The local craft in Fujairah is khoos, weaving of dried palm leaves into baskets for storing dates, says Alia. "Now they are trying to modernise their craft, making purses, bags and other products that are in demand."

Leila adds, "There were other crafts connected with fishing that have fallen into disuse, but we are hoping to revive them. The skill is still there, but has become rusty as it was not needed anymore." Now, with the backing of the Khalifa Fund, local crafts seem set for a revival.

"In this region the handicrafts mostly revolve around the Bedouin crafts - weaving and basket making. Now with the expansion of the initiative I think it's going to get a lot more busy as it encompasses other crafts which we have not investigated yet."

Knowledge and capacity building

The Khalifa Fund's stand is that there is a lot of human potential, and skills need to be analysed to identify how gaps can be bridged. "Technical know-how is required to hone their craft, and fill the socio-cultural gaps in understanding the market requirements," explains Leila.

Based on these requirements, Leila and the team at the Khalifa Fund have developed workshops for participants that aim to convert their skills into businesses. "In the beginning it was very hard to convince people that such products would sell, but now I think we have come to a stage where we have created a market demand and there are more and more people who want to revive their skills," she says.

One of the most emphatic signs that the initiative is hitting its target is that the average age of artisans involved is going down. Which means that because of the economic benefit it has created, the younger generations are becoming interested and getting involved.

"In fact, the benefit is not just economic, it is also becoming creative and trendy in a way that the younger people can accept it," says Leila. "When we started the initiative we had women in their 60s and 70s working with us. Now it is down to the 40s. I think that is a sign that the initiative is sustainable, Inshallah!"

Home-based businesses are an attractive option for women. "In fact, we developed the Sougha Initiative in a way that doesn't demand any social sacrifice for the artisans," says Leila. "Even the families are satisfied. She's there right at home, tending to her duties while making money. I think there is a lot of potential in microfinance in this region because it is socially acceptable."

Leila thinks young males will be attracted to start microbusinesses in the future. "I hope that through our work we will make it more attractive to men to take up such initiatives.

"In most cases women who run these handicraft businesses are not the prime supporters of their families. For men, it could be different as they have to provide for their families. We hope to help men start their own home-based businesses that could support their families too."

Aliya agrees. "Some men are also getting assistance from us to start their businesses, so I don't see why not."

The Al Mansouri tribe

Bkhita Abdullah Al Mansouri holds up the beautifully designed red cloth she's woven on her loom. As Leila compliments her on her work, Bkhita points to a sign in the design that looks like an inverted ‘V' balancing a straight line on its edge. "Do you know what this is?" she asks, her dark eyes sparkling with mischief, behind her mask. "It's the sign of the Al Mansouri tribe!' she announces triumphantly.
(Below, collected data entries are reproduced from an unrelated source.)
(* ===== verification/Listing.v ===== *)
(** Directory listings: [buffered_display] and the [Display] loop, which
    kernel/src/kernel/fs/ramfs/mod.rs (for [DirData]) and
    kernel/src/kernel/fs/vfs/mod.rs (for the mount table) spell out over
    their own keys.  Here they are functions of the list of keys. *)
From S2P Require Import Prelude Abi Io.
Open Scope Z_scope.

Definition TAB : u8 := byte 9.

(** The [for] loop of [buffered_display]. *)
Fixpoint display_loop (names : list str) (buf : list u8)
    (offset written newly_written : Z) : Outcome (list u8 * (Z * bool)) :=
  match names with
  | [] => Ret (buf, (newly_written, true))
  | name :: names =>
      let total_len := zlen name + 1 in
      if decide (written < offset) then
        display_loop names buf offset (written + total_len) newly_written
      else if decide (zlen buf < total_len + newly_written) then
        Ret (buf, (newly_written, false))
      else if decide (zlen buf ≤ newly_written + total_len - 1) then Panic
      else
        let buf := splice buf newly_written name in
        let buf := splice buf (newly_written + total_len - 1) [TAB] in
        display_loop names buf offset written (newly_written + total_len)
  end.

Definition buffered_display (names : list str) (buf : list u8) (offset : Z)
    : Outcome (list u8 * (Z * bool)) :=
  display_loop names buf offset 0 0.

(** The [loop] of [Display::fmt]; [out] is what the formatter received. *)
Fixpoint fmt_loop (fuel : nat) (names : list str) (buf : list u8) (offset : Z)
    (out : str) : Outcome str :=
  match fuel with
  | O => NoFuel
  | S fuel =>
      let! r := buffered_display names buf offset in
      let '(buf, (read, is_done)) := r in
      if decide (zlen buf < read) then Panic
      else if decide (read = 0) then
        if is_done then Ret out
        else let! buf := mresize (zlen buf * 2) zero buf in
             fmt_loop fuel names buf offset out
      else
        let name := take (Z.to_nat read) buf in
        if negb (utf8_valid name) then Panic
        else if is_done then Ret (out ++ name)
        else fmt_loop fuel names buf (offset + read) (out ++ name)
  end.

(** ** Specification *)

Definition entry (name : str) : str := name ++ [TAB].
Definition entries (names : list str) : str := concat (map entry names).

(** Rounds of [fmt_loop] that are always enough. *)
Definition listing_fuel (names : list str) : nat :=
  S (length names + length (entries names)).

(** The entries of [names] that fit into [space] bytes. *)
Fixpoint take_fit (space : Z) (names : list str) : list str :=
  match names with
  | [] => []
  | n :: names =>
      if decide (zlen n + 1 ≤ space)
      then n :: take_fit (space - (zlen n + 1)) names else []
  end.

Lemma zlen_entry n : zlen (entry n) = zlen n + 1.
Proof. unfold entry. by rewrite zlen_app. Qed.

Lemma entries_cons n names : entries (n :: names) = entry n ++ entries names.
Proof. done. Qed.

Lemma entries_app a b : entries (a ++ b) = entries a ++ entries b.
Proof. unfold entries. by rewrite map_app, concat_app. Qed.

Lemma zlen_entries_cons n names :
  zlen (entries (n :: names)) = zlen n + 1 + zlen (entries names).
Proof. by rewrite entries_cons, zlen_app, zlen_entry. Qed.

Lemma take_fit_prefix space names : take_fit space names `prefix_of` names.
Proof.
  revert space. induction names as [|n names IH]; intros space; simpl; [done|].
  case_decide; [by apply prefix_cons|apply prefix_nil].
Qed.

Lemma take_fit_le space names : 0 ≤ space → zlen (entries (take_fit space names)) ≤ space.
Proof.
  revert space. induction names as [|n names IH]; intros space ?; simpl; [done|].
  case_decide; [|done]. rewrite zlen_entries_cons.
  specialize (IH (space - (zlen n + 1))). lia.
Qed.

Lemma entries_nil_inv names : zlen (entries names) = 0 → names = [].
Proof.
  destruct names as [|n names]; [done|]. rewrite zlen_entries_cons.
  pose proof (zlen_nonneg n). pose proof (zlen_nonneg (entries names)). lia.
Qed.

(** The part of the loop that skips what an earlier call returned. *)
Lemma display_loop_skip pre post buf written newly :
  display_loop (pre ++ post) buf (written + zlen (entries pre)) written newly =
    display_loop post buf (written + zlen (entries pre))
      (written + zlen (entries pre)) newly.
Proof.
  revert written. induction pre as [|n pre IH]; intros written.
  { unfold zlen. simpl. by rewrite Z.add_0_r. }
  rewrite zlen_entries_cons. simpl.
  pose proof (zlen_nonneg n). pose proof (zlen_nonneg (entries pre)).
  rewrite decide_True by lia.
  replace (written + (zlen n + 1 + zlen (entries pre)))
    with ((written + (zlen n + 1)) + zlen (entries pre)) by lia.
  apply IH.
Qed.

Lemma splice_entry buf newly n :
  0 ≤ newly → newly + (zlen n + 1) ≤ zlen buf →
  splice (splice buf newly n) (newly + (zlen n + 1) - 1) [TAB] =
    splice buf newly (entry n).
Proof.
  intros ? ?. unfold entry. rewrite <- splice_splice.
  - f_equal. lia.
  - done.
  - unfold zlen in *. simpl. lia.
Qed.

(** The part that copies: the entries that fit, in order. *)
Lemma display_loop_copy names buf offset written newly :
  offset ≤ written → 0 ≤ newly ≤ zlen buf →
  let fit := take_fit (zlen buf - newly) names in
  display_loop names buf offset written newly =
    Ret (splice buf newly (entries fit),
         (newly + zlen (entries fit), bool_decide (fit = names))).
Proof.
  revert buf newly. induction names as [|n names IH]; intros buf newly Hw Hn; simpl.
  { unfold splice, entries, zlen. simpl. rewrite Nat.add_0_r, take_drop.
    by rewrite Z.add_0_r. }
  pose proof (zlen_nonneg n) as Hn0.
  rewrite (decide_False (P := written < offset)) by lia.
  destruct (decide (zlen buf < zlen n + 1 + newly)) as [Hsp|Hsp].
  - rewrite (decide_False (P := zlen n + 1 ≤ _)) by lia.
    unfold splice, entries, zlen. simpl. rewrite Nat.add_0_r, take_drop.
    by rewrite Z.add_0_r.
  - rewrite (decide_True (P := zlen n + 1 ≤ _)) by lia.
    rewrite decide_False by lia.
    rewrite splice_entry by lia.
    assert (Hb : zlen (splice buf newly (entry n)) = zlen buf)
      by (apply zlen_splice; rewrite ?zlen_entry; lia).
    rewrite IH by lia. rewrite Hb.
    replace (zlen buf - (newly + (zlen n + 1))) with (zlen buf - newly - (zlen n + 1)) by lia.
    pose proof (take_fit_le (zlen buf - newly - (zlen n + 1)) names ltac:(lia)).
    rewrite <- (zlen_entry n) at 1. rewrite splice_splice by (rewrite ?zlen_entry; lia).
    rewrite <- entries_cons, zlen_entries_cons. do 3 f_equal; [lia|].
    apply bool_decide_ext. split; congruence.
Qed.

Lemma buffered_display_spec pre post buf :
  let fit := take_fit (zlen buf) post in
  buffered_display (pre ++ post) buf (zlen (entries pre)) =
    Ret (fill buf (entries fit), (zlen (entries fit), bool_decide (fit = post))).
Proof.
  unfold buffered_display. rewrite <- (Z.add_0_l (zlen (entries pre))).
  rewrite display_loop_skip, display_loop_copy by (pose proof (zlen_nonneg buf); lia).
  by rewrite Z.sub_0_r, Z.add_0_l.
Qed.


(** UTF-8 of a concatenation. *)
Lemma utf8_valid_app a b : utf8_valid a = true → utf8_valid (a ++ b) = utf8_valid b.
Proof.
  remember (length a) as n eqn:Hn. assert (Hle : (length a ≤ n)%nat) by lia. clear Hn.
  revert a Hle. induction n as [|n IH]; intros a Hle Ha.
  { destruct a; [done|simpl in Hle; lia]. }
  destruct a as [|x a]; [done|]. simpl in Ha, Hle |- *.
  repeat match goal with
  | |- context [if byte_in ?l ?h x then _ else _] => destruct (byte_in l h x)
  end; [|destruct a as [|x1 a]; [done|]| destruct a as [|x1 [|x2 a]]; try done
        |destruct a as [|x1 [|x2 [|x3 a]]]; try done|done]; simpl in *.
  - apply IH; [lia|done].
  - apply andb_true_iff in Ha as [-> Ha]. simpl. apply IH; [lia|done].
  - apply andb_true_iff in Ha as [Ha1 Ha]. rewrite Ha1. simpl. apply IH; [lia|done].
  - apply andb_true_iff in Ha as [Ha1 Ha]. rewrite Ha1. simpl. apply IH; [lia|done].
Qed.

Lemma utf8_valid_entries names :
  Forall (λ n, utf8_valid n = true) names → utf8_valid (entries names) = true.
Proof.
  induction 1 as [|n names Hn _ IH]; [done|].
  rewrite entries_cons. unfold entry. rewrite <- app_assoc, utf8_valid_app by done.
  done.
Qed.

Lemma take_fit_nil_lt space n names :
  take_fit space (n :: names) = [] → space < zlen n + 1.
Proof. simpl. case_decide; [done|lia]. Qed.

Section fmt.
Context (names : list str).
Hypothesis Hutf : Forall (λ n, utf8_valid n = true) names.
Hypothesis Hlen : 2 * zlen (entries names) ≤ ISIZE_MAX.

Lemma fmt_loop_spec fuel pre post buf :
  names = pre ++ post → (0 < length buf)%nat →
  (length post + (length (entries names) - length buf) < fuel)%nat →
  fmt_loop fuel names buf (zlen (entries pre)) (entries pre) = Ret (entries names).
Proof.
  revert pre post buf. induction fuel as [|fuel IH]; intros pre post buf Heq Hbuf Hfuel; [lia|].
  simpl. rewrite Heq at 1. rewrite buffered_display_spec. simpl.
  set (fit := take_fit (zlen buf) post).
  assert (Hfit : zlen (entries fit) ≤ zlen buf) by (apply take_fit_le; auto with kernel).
  assert (Hfl : zlen (fill buf (entries fit)) = zlen buf).
  { unfold zlen in *. rewrite fill_length by lia. done. }
  rewrite decide_False by lia.
  destruct (decide (zlen (entries fit) = 0)) as [Hz|Hz].
  - apply entries_nil_inv in Hz as Hnil. rewrite Hnil.
    destruct post as [|n post].
    + simpl. rewrite app_nil_r in Heq. by subst.
    + rewrite bool_decide_false by done.
      change (entries []) with (@nil u8). rewrite fill_nil.
      apply take_fit_nil_lt in Hnil.
      assert (Hn : zlen n + 1 ≤ zlen (entries names)).
      { rewrite Heq, entries_app, zlen_app, zlen_entries_cons.
        pose proof (zlen_nonneg (entries pre)). pose proof (zlen_nonneg (entries post)). lia. }
      unfold mresize. rewrite decide_False by (unfold zlen in *; lia). simpl.
      apply (IH pre (n :: post)); [done| |].
      * unfold vec_resize. rewrite length_resize. unfold zlen in *. lia.
      * unfold vec_resize. rewrite length_resize. unfold zlen in *. simpl in *. lia.
  - assert (Htake : take (Z.to_nat (zlen (entries fit))) (fill buf (entries fit)) = entries fit).
    { unfold zlen. rewrite Nat2Z.id. apply fill_take. }
    rewrite Htake.
    destruct (take_fit_prefix (zlen buf) post) as [rest Hrest]. fold fit in Hrest.
    rewrite utf8_valid_entries.
    2:{ rewrite Heq, Forall_app in Hutf. rewrite Hrest, Forall_app in Hutf. tauto. }
    simpl. case_bool_decide as Hd.
    + by rewrite Heq, <- Hd, entries_app.
    + rewrite <- zlen_app, <- entries_app. apply (IH (pre ++ fit) rest).
      * by rewrite Heq, Hrest, app_assoc.
      * unfold zlen in *. lia.
      * assert (fit ≠ []) by (intros E; rewrite E in Hz; done).
        destruct fit as [|f0 fit']; [done|].
        rewrite Hrest in Hfuel. rewrite length_app in Hfuel. simpl in *.
        unfold zlen in *. lia.
Qed.

End fmt.

(** The [Display] loop ends and prints every key of the directory
    once, in order, each followed by a tab, whatever the buffer sizes on the way. *)
Lemma listing_complete names :
  Forall (λ n, utf8_valid n = true) names →
  2 * zlen (entries names) ≤ ISIZE_MAX →
  fmt_loop (listing_fuel names) names (replicate 10 zero) 0 [] = Ret (entries names).
Proof.
  intros Hu Hl. change 0 with (zlen (entries [])) at 1.
  change (@nil ascii) with (entries []).
  apply (fmt_loop_spec names Hu Hl _ [] names); [done|simpl; lia|].
  unfold listing_fuel. lia.
Qed.

Lemma listing_complete_witness :
  fmt_loop (listing_fuel [lit "a_rather_long_name"; lit "b"]) [lit "a_rather_long_name"; lit "b"]
    (replicate 10 zero) 0 [] = Ret (entries [lit "a_rather_long_name"; lit "b"]).
Proof.
  apply (listing_complete [lit "a_rather_long_name"; lit "b"]).
  - repeat constructor.
  - vm_compute. discriminate.
Defined.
The Al Mansouri tribe - that traces its origins back to the times when Bedouins wandered the lands - apparently used the symbol to brand their animals and had it on all their belongings. "I learnt this from my mother and use it in most of my work," says Bkhita proudly. Her one regret? No one else in the tribe uses the symbol any more. "I am trying to keep it alive," she says. "Even my children don't know why I use it. But now some of my daughters are showing interest in my work. Perhaps they will carry it forward."

By the way …

Leila Ben Gacem says she tries to go out to the field and investigate what skills there are among potential businesspeople that can be nurtured. She says, "We also hold a lot of awareness sessions and workshops through which we try to educate them on self-employment, and build trust in our initiatives as many of them would rather wait for a government job. We take them through the paces of building a successful business."